First, NERC’s main duty is to develop and establish reliability standards because it has delegated its enforcement powers to the regional entities and only retains a small appellate review role.29 Second, the regional entities and FERC mainly are responsible for compliance and enforcement. Third, because FERC has the overriding power to approve settlements and penalties determined by the regional entities and reviewed by NERC, the FERC is the final decision maker in enforcement proceedings. Accordingly, these three points are illustrated by specific compliance and enforcement concerns.
One particular point of contention is whether NERC has passed all tasks of monitoring and auditing for compliance to the regional entities through the delegation agreements. In fact, NERC is active in compliance auditing and shares in the responsibility. While section 1 of NERC’s Compliance Monitoring and Enforcement Program 2009 Implementation Plan states that monitoring and enforcement of compliance is delegated to regional entities, the NERC organizational chart in section 3 simultaneously includes compliance program auditors.30 Just last year, FERC offered guidance on the often confusing compliance audit process. FERC requires compliance audits to be based on recognized U.S. professional standards to allow flexibility, but recognizes the need for a more unified process.31 Under this guidance, when a NERC auditor takes the lead role because he or she is perceived to be the more independent auditor, the regional entity member will serve as only an expert on subject matter and monitor the process.32 Additionally, FERC seeks to separate the compliance audit process from any enforcement roles by discouraging consideration of monetary penalties, sanctions, or decisions regarding violations during the audit.33
The electric industry and regional entities have complained that the compliance and enforcement process isn’t sufficiently transparent. The compliance process is confidential until NERC files notice of the penalty with FERC; it’s therefore difficult for nonparties to gain knowledge of the process. Although NERC is aware of the benefits of not publicizing an alleged violation until the recipient has an opportunity to contest the allegations and an opportunity for a hearing, NERC is committed to share process information while honoring confidentiality at the same time.34 NERC has posted on its Web site charts and timelines showing compliance and enforcement procedures. NERC also improved the auditing process by posting the audit schedule earlier.35 Likewise, NERC addressed the industry’s uncertainty about the variability of audits across regions. NERC developed reliability standard audit worksheets and provides information to the industry about the types of evidence required to show compliance with a reliability standard.36 Moreover, in May 2008, the NERC board of trustees compliance committee began conducting open quarterly meetings to address compliance questions.37 NERC also reached out to the compliance coordinators of regional entities and informed them of the registration database on the NERC Web site, which provides not only up-to-date audit worksheets and the audit schedule, but also new compliance reports, notice of penalty filings, and guidance documents.38
In addition to compliance, NERC assigns the enforcement authority of all regulated entities to the regional entities via the FERC-approved delegation agreements.39 The delegation agreements authorize the regional entities to impose penalties for violation of reliability standards.40 Still, NERC maintains the ability to impose penalties on its own initiative.41 The authority granted to it as the ERO under Section 215 remains intact despite the delegation of that authority to the regional entities. Yet in practice, NERC rarely imposes penalties, because as originally intended by Section 215, NERC is considered to have the technical expertise as to reliability standards, not enforcement.42 In fact, FERC maintains the authority to issue a penalty in absence of NERC action.43 Additionally, any proposed penalty by a regional entity or NERC is subject to review by FERC with or without an application for review by the registered entity. However, while FERC is cautious to retain authority, FERC is equally wary of weakening the enforcement efforts of NERC and the regional entities.44 Neither the legislature nor FERC ever intended to review every notice of penalty filed by NERC and there’s a level of trust in NERC’s discretion of enforcement.

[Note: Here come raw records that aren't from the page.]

(** * apply_custom_changes.py: coordinate parsing and position annotation

    A shallow embedding of [src/apply_custom_changes.py] and the proofs of
    the properties stated about it.

    Conventions of the embedding.
    - A Python [str] is the [string] of the bytes of its UTF-8 encoding,
      which is how the documents hold it.  Where the script looks at the
      characters of a string, in [parse_iso6709], the string is read as
      its code points ([code_points]); there [\d] and [float] take the
      decimal digits of every script, ['0'..'9'] among them.
    - A Python [float] is the rational number it stands for ([Q]); binary64
      rounding is not modelled, and numbers are compared with [==].
    - [None] is the [None] of [option].
    - A raised exception is the [Raise] of [result]; the run stops there.
    - The geomagnetic model, the clock, [time.mktime], [round] and [str] on
      floats, and the file system are the [platform] the script runs on. *)

From Stdlib Require Import String Ascii List ZArith QArith Qround Lia Lqa Bool DecimalString Sorted.

From stdpp Require Import base list option.

Open Scope string_scope.

(** ** Exceptions *)

Inductive exn : Type :=
| ValueError (msg : string)
| TypeError (msg : string)
| ZeroDivisionError (msg : string)
| OverflowError (msg : string)
| ParseError (msg : string)
| ModelError (msg : string).

Inductive result (A : Type) : Type :=
| Ok (a : A)
| Raise (e : exn).

Arguments Ok {A} a.

Arguments Raise {A} e.

Definition rbind {A B} (r : result A) (f : A -> result B) : result B :=
  match r with
  | Ok a => f a
  | Raise e => Raise e
  end.

Declare Scope result_scope.

Delimit Scope result_scope with result.

Notation "'let*' x ':=' r 'in' k" := (rbind r (fun x => k))
  (at level 10, x pattern, r at level 100, k at level 200) : result_scope.

(** ** Strings and characters

    The script looks at the characters of a string in one place, the
    coordinate it parses; there the string is read as the sequence of
    its code points. *)

Definition char : Type := N.

Definition str : Type := list char.

(** [ord c] for an ASCII character. *)
Definition ord (c : ascii) : char := N_of_ascii c.

Arguments ord : simpl never.

(** The six bits a continuation byte [10xxxxxx] carries. *)
Definition continuation (b : ascii) : option N :=
  let n := N_of_ascii b in
  if ((128 <=? n) && (n <? 192))%N then Some (n - 128)%N else None.

(** The bits a leading byte carries and the number of continuation bytes
    after it: [110xxxxx], [1110xxxx], [11110xxx]. *)
Definition lead (b : ascii) : option (N * nat) :=
  let n := N_of_ascii b in
  if ((192 <=? n) && (n <? 224))%N then Some (n - 192, 1%nat)%N
  else if ((224 <=? n) && (n <? 240))%N then Some (n - 224, 2%nat)%N
  else if ((240 <=? n) && (n <? 248))%N then Some (n - 240, 3%nat)%N
  else None.

(** The code points that [len] bytes encode: those no fewer bytes
    encode, the surrogates and what lies above U+10FFFF apart. *)
Definition well_encoded (c : N) (len : nat) : bool :=
  match len with
  | 2%nat => (128 <=? c)%N
  | 3%nat => ((2048 <=? c) && negb ((55296 <=? c) && (c <? 57344)))%N
  | 4%nat => ((65536 <=? c) && (c <? 1114112))%N
  | _ => false
  end.

(** A byte that is part of no encoding is read as the lone surrogate
    that [surrogateescape] makes of it, U+DC80 to U+DCFF. *)
Definition escaped (b : ascii) : char := (56320 + N_of_ascii b)%N.

(** [decode_utf8 pending acc need s]: the code points of [s], after the
    bytes [pending] of an encoding that carry [acc] and are [need]
    continuation bytes short. *)
Fixpoint decode_utf8 (pending : list ascii) (acc : N) (need : nat) (s : string)
  : str :=
  match s with
  | EmptyString => List.map escaped pending
  | String b s' =>
      match need, continuation b with
      | S need', Some bits =>
          let acc' := (acc * 64 + bits)%N in
          match need' with
          | O =>
              if well_encoded acc' (S (List.length pending))
              then acc' :: decode_utf8 [] 0 0 s'
              else (List.map escaped (pending ++ [b]) ++ decode_utf8 [] 0 0 s')%list
          | S _ => decode_utf8 (pending ++ [b])%list acc' need' s'
          end
      | _, _ =>
          (List.map escaped pending ++
           (if (N_of_ascii b <? 128)%N then N_of_ascii b :: decode_utf8 [] 0 0 s'
            else
              match lead b with
              | Some (bits, k) => decode_utf8 [b] bits k s'
              | None => escaped b :: decode_utf8 [] 0 0 s'
              end))%list
      end
  end.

In the end, it’s important to remember that overall, FERC has the duty to ensure uniformity in compliance and enforcement, with assistance from NERC and regional entities. These issues are unlikely to be resolved quickly, and as more enforcement actions make their way through the administrative process, the three entities’ roles in compliance and enforcement will become clearer.
From the currently available information, it’s difficult to determine the effectiveness of NERC standards. The annual CMEP reports show both a lack of change and possible improvements, while the Three Year ERO Performance Assessment Report optimistically finds that reliability indeed has improved.45
Yet the numbers from the compliance monitoring reports and other assessments don’t provide clear evidence to support a finding of improved reliability due to the mandatory standards. In 2008, the most violated standards involved sabotage reporting and transmission and generation protection system maintenance and testing, the same top standards violated in 2007.46 Furthermore, the total number of disturbances increased from 30 to 43, although the increase was due to less severe category 2 disturbances.47 On a positive note, the number of violations for each type of standard decreased dramatically. In 2007 there were a total of 560 violations for the sabotage reporting standard and 256 for the transmission and generation protection system maintenance and testing standard, but only 190 and 204 respectively in 2008.48 The comparison may be unfair because of the six months transition period in 2007 when registered entities were encouraged to self-report because of the enforcement entities’ increased discretion to dismiss self-reported violations.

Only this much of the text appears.